Einmal um die Glaubenswelt

Wer sagt, Religion sei trocken? In der Aula der „Schule ohne Grenzen“, auf dem Gelände des Evangelischen Johannesstifts, in Berlin-Spandau wird sie zum Abenteuer. „Weltreligionen“ ist ein Projekt der Kampagne „Kinder beflügeln“ der Johannesstift Diakonie – organisiert mit Unterstützung der Karl Schlecht Stiftung.

Schüler*innen sitzen in einem Klassenraum an mehreren Tischen
Datum2025-07-21

Statt Mathe und Deutsch stehen an diesem Tag Buddha, Bibel und Co. auf dem Stundenplan. Fünf Tische, bunt geschmückt mit Symbolen und Gegenständen aus aller Welt, laden zur Entdeckungsreise ein. An jedem Tisch wartet ein Religionsprofi darauf, die neugierigen Fragen der Kinder zu beantworten.

Die Fünftklässler*innen der Peter-Härtling-Grundschule gehen beim Speeddating der besonderen Art in Zweiergruppen von Tisch zu Tisch und tauchen für kurze Zeit in verschiedene Glaubenswelten ein. Sie sprechen mit Expert*innen, bestaunen fremde Rituale und erfahren, was Menschen in fernen Ländern und gleich nebenan glauben.

Eine Woche lang entdecken die Kinder in Workshops, wie vielfältig Religion sein kann. Zum Abschluss schlüpfen sie selbst in Rollen und lassen in eindrucksvollen „lebenden Bildern“, sogenannten Tableaux Vivants, ihre neuen Erkenntnisse lebendig werden.

Kinder spielen vor einer Weltkarte auf einer Bühne

Wissen aus erster Hand

Am Tisch des Judentums sitzen Milan und David und befragen die Expertin Rina Otterbach. Milan ist 12 Jahre alt und stünde im Judentum kurz vor seiner Bar Mizwa. Eine wichtige Zeremonie, bei der Jungen mit 13 und Mädchen mit 12 Jahren im religiösen Sinne als volljährig gelten. Bei den Mädchen heißt das Ritual Bat Mizwa. „Ab dann sind die Heranwachsenden verantwortlich dafür, die jüdischen Gesetze einzuhalten“, erklärt Otterbach. Milan nickt – beeindruckt von der Bedeutung dieses Übergangrituals.

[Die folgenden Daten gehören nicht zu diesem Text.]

(** * A splay tree of chat sessions (splayTree.c): model and verification

    The C program keeps chat sessions in a pointer-based splay tree whose
    nodes carry parent links.  The model below keeps the pointers: a node
    lives at an address of a finite store, [NULL] is [None], and every C
    function is a computation in a small state-and-failure monad over the
    store and the [SplayTree] header.  Loops take a fuel argument; running out
    of fuel and dereferencing a pointer that is not allocated both give
    [None]. *)

From Stdlib Require Import ZArith String Ascii List Lia.
From Stdlib Require Import Sorting.Permutation Sorting.Sorted.
From stdpp Require Import gmap strings sorting.

Local Open Scope Z_scope.

(** ** Constants *)

Definition MAX_ID_LEN : nat := 64.
Definition MAX_TITLE_LEN : nat := 256.
Definition MAX_CHATS : nat := 100.

(** The [int] of [tree->size]: 32 bits, two's complement. *)
Definition INT_MAX : Z := 2147483647.
Definition wrap_int (z : Z) : Z := (z + 2147483648) mod 4294967296 - 2147483648.

(** ** C strings

    A C string is the sequence of characters before its terminator, so it is
    modelled by a [string].  [strcmp] compares unsigned character codes and,
    on a common prefix, lengths; only the sign of its result is specified. *)

Definition strcmp (a b : string) : Z :=
  match String.compare a b with
  | Eq => 0
  | Lt => -1
  | Gt => 1
  end.

(** [strncpy (dst, src, n)] into a buffer of more than [n] bytes whose byte
    [n] is zero (the buffers come from [calloc] and byte [n] is never
    written): the first [n] characters of [src], the rest of the first [n]
    bytes being padded with zeros. *)
Fixpoint strncpy (src : string) (n : nat) : string :=
  match n, src with
  | S n, String c rest => String c (strncpy rest n)
  | _, _ => EmptyString
  end.

(** ** Data structures *)

Definition addr := positive.
Abbreviation ptr := (option addr).

Record ChatNode := mkNode {
  chat_id : string;
  title : string;
  timestamp : Z;
  left : ptr;
  right : ptr;
  parent : ptr
}.

Record SplayTree := mkTree {
  root : ptr;
  size : Z
}.

Record state := mkState {
  mem : gmap addr ChatNode;
  tree : SplayTree
}.

Definition with_chat_id (v : string) (n : ChatNode) : ChatNode :=
  mkNode v (title n) (timestamp n) (left n) (right n) (parent n).
Definition with_title (v : string) (n : ChatNode) : ChatNode :=
  mkNode (chat_id n) v (timestamp n) (left n) (right n) (parent n).
Definition with_timestamp (v : Z) (n : ChatNode) : ChatNode :=
  mkNode (chat_id n) (title n) v (left n) (right n) (parent n).
Definition with_left (v : ptr) (n : ChatNode) : ChatNode :=
  mkNode (chat_id n) (title n) (timestamp n) v (right n) (parent n).
Definition with_right (v : ptr) (n : ChatNode) : ChatNode :=
  mkNode (chat_id n) (title n) (timestamp n) (left n) v (parent n).
Definition with_parent (v : ptr) (n : ChatNode) : ChatNode :=
  mkNode (chat_id n) (title n) (timestamp n) (left n) (right n) v.

(** ** The monad of the program: state and failure *)

Definition M (A : Type) : Type := state → option (A * state).

Definition ret {A} (a : A) : M A := λ s, Some (a, s).
Definition fail {A} : M A := λ _, None.
Definition bind {A B} (m : M A) (k : A → M B) : M B :=
  λ s, match m s with
       | Some (a, s') => k a s'
       | None => None
       end.

Declare Scope prog_scope.
Delimit Scope prog_scope with prog.
Notation "'let*' x := m 'in' k" := (bind m (λ x, k))
  (at level 10, x name, m at level 100, k at level 200) : prog_scope.
Notation "m ;; k" := (bind m (λ _, k))
  (at level 100, k at level 200, right associativity) : prog_scope.
Local Open Scope prog_scope.

(** [p->field] *)
Definition get {A} (field : ChatNode → A) (p : addr) : M A :=
  λ s, match mem s !! p with
       | Some n => Some (field n, s)
       | None => None
       end.

(** [p->field = v], as a function on the node at [p] *)
Definition update (f : ChatNode → ChatNode) (p : addr) : M unit :=
  λ s, match mem s !! p with
       | Some n => Some (tt, mkState (<[p := f n]> (mem s)) (tree s))
       | None => None
       end.

Definition set_left (p : addr) (v : ptr) : M unit := update (with_left v) p.
Definition set_right (p : addr) (v : ptr) : M unit := update (with_right v) p.
Definition set_parent (p : addr) (v : ptr) : M unit := update (with_parent v) p.

Definition get_root : M ptr := λ s, Some (root (tree s), s).
Definition get_size : M Z := λ s, Some (size (tree s), s).
Definition set_root (v : ptr) : M unit :=
  λ s, Some (tt, mkState (mem s) (mkTree v (size (tree s)))).
Definition set_size (v : Z) : M unit :=
  λ s, Some (tt, mkState (mem s) (mkTree (root (tree s)) v)).

(** [calloc] of a node: an address that is not allocated, zero-filled. *)
Definition calloc_node : M addr :=
  λ s, let a := fresh (dom (mem s)) in
       Some (a, mkState (<[a := mkNode EmptyString EmptyString 0 None None None]> (mem s)) (tree s)).

Definition free (p : addr) : M unit :=
  λ s, match mem s !! p with
       | Some _ => Some (tt, mkState (delete p (mem s)) (tree s))
       | None => None
       end.

(** ** Splay tree operations *)

Definition create_node (id title : string) (timestamp : Z) : M addr :=
  let* node := calloc_node in
  update (with_chat_id (strncpy id (MAX_ID_LEN - 1))) node;;
  update (with_title (strncpy title (MAX_TITLE_LEN - 1))) node;;
  update (with_timestamp timestamp) node;;
  set_left node None;; set_right node None;; set_parent node None;;
  ret node.

Definition create_splay_tree : state := mkState ∅ (mkTree None 0).

Definition rotate_right (x : addr) : M unit :=
  let* y := get left x in
  match y with
  | None => ret tt
  | Some y =>
      let* yr := get right y in
      set_left x yr;;
      match yr with
      | Some c => set_parent c (Some x)
      | None => ret tt
      end;;
      let* xp := get parent x in
      set_parent y xp;;
      match xp with
      | None => set_root (Some y)
      | Some p =>
          let* pl := get left p in
          if decide (Some x = pl) then set_left p (Some y) else set_right p (Some y)
      end;;
      set_right y (Some x);;
      set_parent x (Some y)
  end.

Definition rotate_left (x : addr) : M unit :=
  let* y := get right x in
  match y with
  | None => ret tt
  | Some y =>
      let* yl := get left y in
      set_right x yl;;
      match yl with
      | Some c => set_parent c (Some x)
      | None => ret tt
      end;;
      let* xp := get parent x in
      set_parent y xp;;
      match xp with
      | None => set_root (Some y)
      | Some p =>
          let* pl := get left p in
          if decide (Some x = pl) then set_left p (Some y) else set_right p (Some y)
      end;;
      set_left y (Some x);;
      set_parent x (Some y)
  end.

(** One iteration of the loop of [splay], for [x] with parent [p]. *)
Definition splay_step (x p : addr) : M unit :=
  let* g := get parent p in
  match g with
  | None =>
      let* pl := get left p in
      if decide (Some x = pl) then rotate_right p else rotate_left p
  | Some g =>
      let* pl := get left p in
      let* pr := get right p in
      let* gl := get left g in
      let* gr := get right g in
      if decide (Some x = pl ∧ Some p = gl) then
        rotate_right g;; rotate_right p
      else if decide (Some x = pr ∧ Some p = gr) then
        rotate_left g;; rotate_left p
      else if decide (Some x = pr ∧ Some p = gl) then
        rotate_left p;; rotate_right g
      else
        rotate_right p;; rotate_left g
  end.

Fixpoint splay_loop (fuel : nat) (x : addr) : M unit :=
  match fuel with
  | O => fail
  | S fuel =>
      let* xp := get parent x in
      match xp with
      | None => ret tt
      | Some p => splay_step x p;; splay_loop fuel x
      end
  end.

Definition splay (fuel : nat) (x : ptr) : M unit :=
  match x with
  | None => ret tt
  | Some x => splay_loop fuel x
  end.

Fixpoint find_loop (fuel : nat) (id : string) (curr : ptr) : M ptr :=
  match fuel with
  | O => fail
  | S fuel =>
      match curr with
      | None => ret None
      | Some c =>
          let* k := get chat_id c in
          let cmp := strcmp id k in
          if cmp =? 0 then ret (Some c)
          else if cmp <? 0 then let* l := get left c in find_loop fuel id l
          else let* r := get right c in find_loop fuel id r
      end
  end.

Definition find_node (fuel : nat) (id : string) : M ptr :=
  let* curr := get_root in
  find_loop fuel id curr.

(** The descent of [insert_chat].  [inl c]: the function returned [c] from
    inside the loop (the key was found and updated); [inr parent]: the loop
    ended at a null link below [parent]. *)
Fixpoint insert_loop (fuel0 fuel : nat) (id title : string) (timestamp : Z)
    (new_node : addr) (curr parent : ptr) : M (addr + ptr) :=
  match fuel with
  | O => fail
  | S fuel =>
      match curr with
      | None => ret (inr parent)
      | Some c =>
          let* k := get chat_id c in
          let cmp := strcmp id k in
          if cmp =? 0 then
            update (with_title (strncpy title (MAX_TITLE_LEN - 1))) c;;
            update (with_timestamp timestamp) c;;
            free new_node;;
            splay fuel0 (Some c);;
            ret (inl c)
          else if cmp <? 0 then
            let* l := get left c in
            insert_loop fuel0 fuel id title timestamp new_node l (Some c)
          else
            let* r := get right c in
            insert_loop fuel0 fuel id title timestamp new_node r (Some c)
      end
  end.
Lemma In_term_hit (u : string) (o : URL) (t : string) :
  In t SECURITY_TERMS -> includes (Background.hostname o) t = true ->
  In (term_hit t) (url_hits u o).
Proof.
  intros Hq Ht. unfold url_hits, other_hits.
  do 6 (apply in_or_app; right). apply in_or_app; left.
  apply in_map, List.filter_In. split; [exact Hq | exact Ht].
Qed.

(** C6. For a URL whose host is [paypal-secure-login.xyz], [analyzeUrl]
    triggers the suspicious-TLD indicator (+15), the multiple-hyphens
    indicator (+10), the patterns [secure] and [login] (+10 each) and the
    security term [secure] (+5); the score is the sum of the weights of all
    triggered indicators, nothing being counted once for two firings:
    15 + 10 + 10 for every matching pattern + 5 + 10 if the URL holds a
    percent sign, the host alone matching three patterns. *)
Theorem C6_paypal_secure_login `{P : Platform} (u : string) (o : URL) (σ : store)
    (Hparse : URL_new u = Some o)
    (Hhost : Background.hostname o = "paypal-secure-login.xyz") :
  exists a : Analysis,
    analyzeUrl u σ = (Normal a, σ ++ [map snd (url_hits u o)])
    /\ score a = Num (total (url_hits u o))
    /\ In (15, "Suspicious TLD: .xyz") (url_hits u o)
    /\ In (10, "Multiple hyphens in domain") (url_hits u o)
    /\ In (10, "Suspicious pattern detected: /secure/") (url_hits u o)
    /\ In (10, "Suspicious pattern detected: /login/") (url_hits u o)
    /\ In (5, "Security term in domain: " +:+ dquote +:+ "secure" +:+ dquote)
         (url_hits u o)
    /\ total (url_hits u o)
       = 15 + 10 + 10 * Z.of_nat (length (matched_patterns o)) + 5
         + (if includes u "%" then 10 else 0)
    /\ (3 <= length (matched_patterns o))%nat.
Proof.
  rewrite (analyzeUrl_parsed u o σ Hparse).
  eexists. split; [reflexivity |]. split; [reflexivity |].
  assert (Htld : toLowerCase (pop (split "." (Background.hostname o))) = "xyz")
    by (rewrite Hhost; vm_compute; reflexivity).
  assert (Hhy : (1 <? Z.of_nat (count_matches "-" (Background.hostname o))) = true)
    by (rewrite Hhost; vm_compute; reflexivity).
  repeat split.
  - unfold url_hits, other_hits. rewrite Htld.
    apply in_or_app; right. apply in_or_app; left. now left.
  - unfold url_hits, other_hits. rewrite Hhy.
    do 4 (apply in_or_app; right). apply in_or_app; left. now left.
  - apply (In_pattern_hit u o (literal "secure")).
    + now left.
    + rewrite Hhost. vm_compute. reflexivity.
  - apply (In_pattern_hit u o (literal "login")).
    + right. now left.
    + rewrite Hhost. vm_compute. reflexivity.
  - apply (In_term_hit u o "secure").
    + now left.
    + rewrite Hhost. vm_compute. reflexivity.
  - rewrite total_url_hits, Htld, Hhy.
    replace (matched_terms o) with ["secure"]
      by (unfold matched_terms; rewrite Hhost; vm_compute; reflexivity).
    rewrite Hhost.
    replace (test ipRegex "paypal-secure-login.xyz") with false
      by (vm_compute; reflexivity).
    replace (array_includes SUSPICIOUS_TLDS "xyz") with true
      by (vm_compute; reflexivity).
    replace (30 <? Z.of_nat (String.length "paypal-secure-login.xyz")) with false
      by (vm_compute; reflexivity).
    replace (3 <? Z.of_nat (length (split "." "paypal-secure-login.xyz")) - 2)
      with false by (vm_compute; reflexivity).
    simpl length. lia.
  - unfold matched_patterns.
    eapply Nat.le_trans; [| apply filter_orb_length].
    rewrite Hhost. vm_compute. lia.
Qed.
(** The body of [signals.forEach(signal => ...)] in [pollCalls]; a signal
    arrives as the server queued it, with its [type] and [data]. *)
Definition poll_signal (cap : View) (c : Client) (signal : Server.Signal)
  : Client :=
  let type := VStr (Server.sig_type signal) in
  let data := Server.sig_data signal in
  if type_is type "call_user" then
    on_call_user cap c (get data "from") (get data "name") (get data "signal")
  else if type_is type "call_accepted" then on_call_accepted c data
  else if type_is type "ice_candidate" then on_ice_candidate c data
  else if type_is type "end_call" then on_end_call cap c
  else c.

Definition pollCalls (cap : View) (c : Client) (signals : list Server.Signal)
  : Client :=
  foldl (poll_signal cap) c signals.

(** *** User actions: [callUser], [answerCall], [leaveCall] *)

(** [navigator.mediaDevices.getUserMedia] resolves with stream [s]:
    [setLocalStream(stream)], a peer connection with its handlers, and
    [connectionRef.current = peer]. *)
Definition got_media (s : nat) (c : Client) : Client :=
  let c :=
    {| st := st c; refs := refs c; effect_view := effect_view c;
       live_streams := live_streams c ++ [s];
       timeouts := timeouts c; log := log c |} in
  let c := setLocalStream (Some s) c in
  set_connectionRef (ConnPeer new_peer) c.

(** [callUser(videoEnabled)], up to the call of [getUserMedia]. *)
Definition callUser (cap : View) (videoEnabled : bool) (c : Client) : Client :=
  if negb (truthy (selectedUser cap)) then c
  else
    let targetUserId :=
      or_ (get (selectedUser cap) "_id") (get (selectedUser cap) "id") in
    let c := set_callTargetRef targetUserId c in
    let c := setIsVideoCall videoEnabled c in
    let c := setCallActive true c in
    setCallStatus
      ("Calling " ++ String_ (get (selectedUser cap) "username") ++ "...") c.

(** [answerCall()], up to the call of [getUserMedia]. *)
Definition answerCall (cap : View) (c : Client) : Client :=
  let videoCall := truthy (or_ (get (callerSignal cap) "isVideo") (VBool false)) in
  let c := setIsVideoCall videoCall c in
  let c := set_callActiveRef true c in
  let c := set_receivingCallRef false c in
  let c := setCallActive true c in
  let c := setReceivingCall false c in
  setCallStatus "Call in progress" c.

(** [answerCall]'s continuation once the media is there:
    [peer.setRemoteDescription(new RTCSessionDescription(callerSignal))]. *)
Definition answer_got_media (cap : View) (s : nat) (c : Client) : Client :=
  setRemoteDescription (callerSignal cap) (got_media s c).

(** [callTargetRef.current || selectedUser?._id || selectedUser?.id ||
    caller]. *)
Definition otherId (cap : View) (c : Client) : jsval :=
  or_ (or_ (or_ (callTargetRef (refs c)) (get (selectedUser cap) "_id"))
           (get (selectedUser cap) "id"))
      (caller cap).

Definition leaveCall (cap : View) (c : Client) : Client :=
  let other := otherId cap c in
  let isReceiver := receivingCall cap && negb (callActive cap) in
  let c := if truthy other then emit (PostEndCall other) c else c in
  let statusMessage := if isReceiver then "Call declined" else "Call ended" in
  endCallCleanup cap statusMessage c.

(** *** The session: which view each closure holds *)

(** The transport handlers keep the view of the render after which their
    effects ran.  The buttons ([onClick={answerCall}], [onClick={leaveCall}],
    [onClick={() => callUser(...)}], App.jsx:2353-2443) get the functions of
    the current render, which read the current state. *)
Definition receive_sse (c : Client) (data : jsval) : Client :=
  onmessage (effect_view c) c data.

Definition receive_poll (c : Client) (signals : list Server.Signal) : Client :=
  pollCalls (effect_view c) c signals.

Definition click_call (videoEnabled : bool) (c : Client) : Client :=
  callUser (st c) videoEnabled c.

Definition click_answer (c : Client) : Client := answerCall (st c) c.

Definition click_leave (c : Client) : Client := leaveCall (st c) c.

(** The [catch] branches of [callUser] and [answerCall]: [getUserMedia]
    was rejected, or the post of the offer or of the answer failed.  Each
    runs [endCallCleanup()] of the render whose button was clicked. *)
Definition call_failed (cap : View) (c : Client) : Client :=
  endCallCleanup cap EmptyString c.

(** *** The message list *)

(** [formattedMessage] of the [receive_message] branch of [onmessage];
    [nowISO] is [new Date().toISOString()]. *)
Definition formattedMessage (newMessage nowISO : jsval) : jsval :=
  let sender := get newMessage "sender" in
  VObj [("_id", or_ (get newMessage "_id") (get newMessage "id"));
        ("id", or_ (get newMessage "id") (get newMessage "_id"));
        ("sender",
         or_ sender
           (VObj [("_id", or_ (get newMessage "sender_id") (get sender "_id"));
                  ("id", or_ (get newMessage "sender_id") (get sender "id"));
                  ("username",
                   or_ (get sender "username") (get newMessage "sender_username"));
                  ("nickname",
                   or_ (get sender "nickname") (get newMessage "sender_nickname"));
                  ("avatar",
                   or_ (get sender "avatar") (get newMessage "sender_avatar"))]));
        ("recipient",
         or_ (get newMessage "recipient") (get newMessage "recipient_id"));
        ("recipient_id",
         or_ (get newMessage "recipient_id") (get newMessage "recipient"));
        ("groupId", or_ (get newMessage "groupId") (get newMessage "group_id"));
        ("group_id", or_ (get newMessage "group_id") (get newMessage "groupId"));
        ("content", or_ (get newMessage "content") (VStr EmptyString));
        ("type", or_ (get newMessage "type") (VStr "text"));
        ("fileUrl", or_ (get newMessage "fileUrl") (VStr EmptyString));
        ("timestamp", or_ (get newMessage "timestamp") nowISO)].

(** [String(m._id || m.id)], the identity of a message in the list. *)
Definition message_key (m : jsval) : string :=
  String_ (or_ (get m "_id") (get m "id")).

(** The updater given to [setMessages] in the [receive_message] branch.
    [sort] is [updated.sort((a, b) => timeA - timeB)], whose order depends
    on how the platform reads the timestamps as dates. *)
Definition add_message (sort : list jsval -> list jsval)
    (prev : list jsval) (fm : jsval) : list jsval :=
  if existsb (fun m => bool_decide (message_key m = message_key fm)) prev
  then prev
  else sort (prev ++ [fm]).

(** The [receive_message] branch of [onmessage], on the message list. *)
Definition on_receive_message (sort : list jsval -> list jsval)
    (nowISO : jsval) (prev : list jsval) (data : jsval) : list jsval :=
  let newMessage := or_ (get data "message") (get data "data") in
  if truthy newMessage
  then add_message sort prev (formattedMessage newMessage nowISO)
  else prev.

(** The updater of the fetch effect: a [Map] from key to message, filled
    with the list, then with the fetched messages whose key is new, read
    back in insertion order and sorted. *)
Fixpoint map_set (k : string) (v : jsval) (m : list (string * jsval))
  : list (string * jsval) :=
  match m with
  | [] => [(k, v)]
  | (k', v') :: m' =>
      if bool_decide (k' = k) then (k, v) :: m' else (k', v') :: map_set k v m'
  end.

Definition map_has (k : string) (m : list (string * jsval)) : bool :=
  existsb (fun kv => bool_decide (kv.1 = k)) m.

Definition merge_fetched (sort : list jsval -> list jsval)
    (prev fetched : list jsval) : list jsval :=
  let existingMap :=
    foldl (fun m msg => map_set (message_key msg) msg m) [] prev in
  let existingMap :=
    foldl (fun m msg =>
             if map_has (message_key msg) m then m
             else map_set (message_key msg) msg m)
          existingMap fetched in
  sort (map snd existingMap).

(** [pollMessages]: [lastMessageId] lives in the effect, [messages] is the
    list; [fetched] is [response.data || []]. *)
Record MessagePoll : Type := mkMessagePoll {
  lastMessageId : jsval;
  messages : list jsval
}.

Definition pollMessages (p : MessagePoll) (fetched : list jsval)
  : MessagePoll :=
  match last fetched with
  | None => p
  | Some latestMessage =>
      let latestId := or_ (get latestMessage "id") (get latestMessage "_id") in
      let messages' :=
        if truthy (lastMessageId p)
           && negb (strict_eq latestId (lastMessageId p))
        then
          if existsb
               (fun m => strict_eq (or_ (get m "id") (get m "_id")) latestId)
               (messages p)
          then messages p
          else messages p ++ [latestMessage]
        else messages p in
      {| lastMessageId := latestId; messages := messages' |}
  end.

End Client.

(* ================================================================== *)
(** ** Vocabulary of the statements *)
(* ================================================================== *)

Import JS Server Client.

(** What a queued signal carries, apart from its read marks. *)
Definition payload (s : Signal) : string * jsval * Z :=
  (sig_type s, sig_data s, timestamp s).

(** The queue of a user, empty when the key is not there yet. *)
Definition queue_of (st : State) (userId : jsval) : list Signal :=
  default [] (callSignals st !! String_ userId).

(** Signals enqueued for one user, one after the other: each is a type, a
    payload and the time of its [addCallSignal]. *)
Definition enqueue_all (st : State) (userId : jsval)
    (adds : list (string * jsval * Z)) : State :=
  foldl (fun acc a => addCallSignal acc a.2 userId a.1.1 a.1.2) st adds.

(** A signal queued at [now] is on offer to the next poll of [target]: the
    poll returns it when it comes less than 60 s after [now] and fewer than
    50 signals were queued for [target] in between. *)
Definition on_offer (st : State) (target : jsval) (now : Z) (type : string)
    (data : jsval) : Prop :=
  ∀ adds now2, (length adds < 50)%nat → now2 - now < SIGNAL_TTL →
    ∃ s, s ∈ (getCallSignals (enqueue_all st target adds) now2 target).1
       ∧ payload s = (type, data, now).

(** [Number.isSafeInteger(n)]: the integers that a number holds exactly
    and that [String] prints as a decimal numeral. *)
Definition safe_integer (n : Z) : Prop :=
  - 9007199254740991 ≤ n ≤ 9007199254740991.

(** The signal that [addCallSignal] appends. *)
Definition new_signal (type : string) (data : jsval) (now : Z) : Signal :=
  {| sig_type := type; sig_data := data; timestamp := now;
     read := false; readAt := None |}.

(** No queue holds more than 50 signals. *)
Definition queues_bounded (st : State) : Prop :=
  ∀ key q, callSignals st !! key = Some q → (length q ≤ 50)%nat.

(** The state after the frames [fs] were written. *)
Definition written (st : State) (fs : list (conn * jsval)) : State :=
  {| clients := clients st; callSignals := callSignals st;
     broken := broken st; wire := wire st ++ fs |}.

(** One copy of [frame] for each of the ids that has a registration, in the
    order of the ids. *)
Definition deliveries (st : State) (ids : list Z) (frame : jsval)
  : list (conn * jsval) :=
  omap (fun n => (fun c => (c, frame)) <$> clients st !! pretty n) ids.

(** What both loops of the merge keep true of the map, [seen] being the
    messages handled so far. *)
Definition merge_inv (m : list (string * jsval)) (seen : list jsval) : Prop :=
  NoDup m.*1
  ∧ (∀ k v, (k, v) ∈ m → message_key v = k ∧ v ∈ seen)
  ∧ (∀ x, x ∈ seen → message_key x ∈ m.*1).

Nach zehn Minuten ertönt eine Glocke und die Schüler*innen wechseln die Tische. Sie nutzen die Zeit, die sie haben, und packen dabei auch “heiße Eisen” an: „Müssen Frauen im Islam Männer heiraten, auch wenn sie ihnen nicht gefallen?“ Islam-Expertin Amal Benchekroun verneint: „Wenn eine Frau nicht mit ihrem Partner einverstanden ist und eine Ehe mit ihm ablehnt, dann soll man das auch akzeptieren.“ Und auch zur Kopftuchfrage hat die Expertin eine differenzierte Antwort: „Ich habe keine Stelle im Koran gefunden, in der geschrieben steht, dass Frauen das unbedingt tragen müssen.“

Von „Amen“ zu „Amin“

Der evangelische Pfarrer Martin Stoelzel-Rhoden greift am Christentum-Tisch zur Bibel – aber nicht in deutscher Sprache, sondern auf Türkisch. „Die Bibel wurde in fast alle Sprachen der Welt übersetzt“, erklärt er. Die Kinder staunen. „In welcher Sprache wurde sie ursprünglich geschrieben?“, fragt er in die Runde. Die Tipps reichen von Englisch bis Chinesisch – die richtige Antwort, Hebräisch und Griechisch, überrascht viele. 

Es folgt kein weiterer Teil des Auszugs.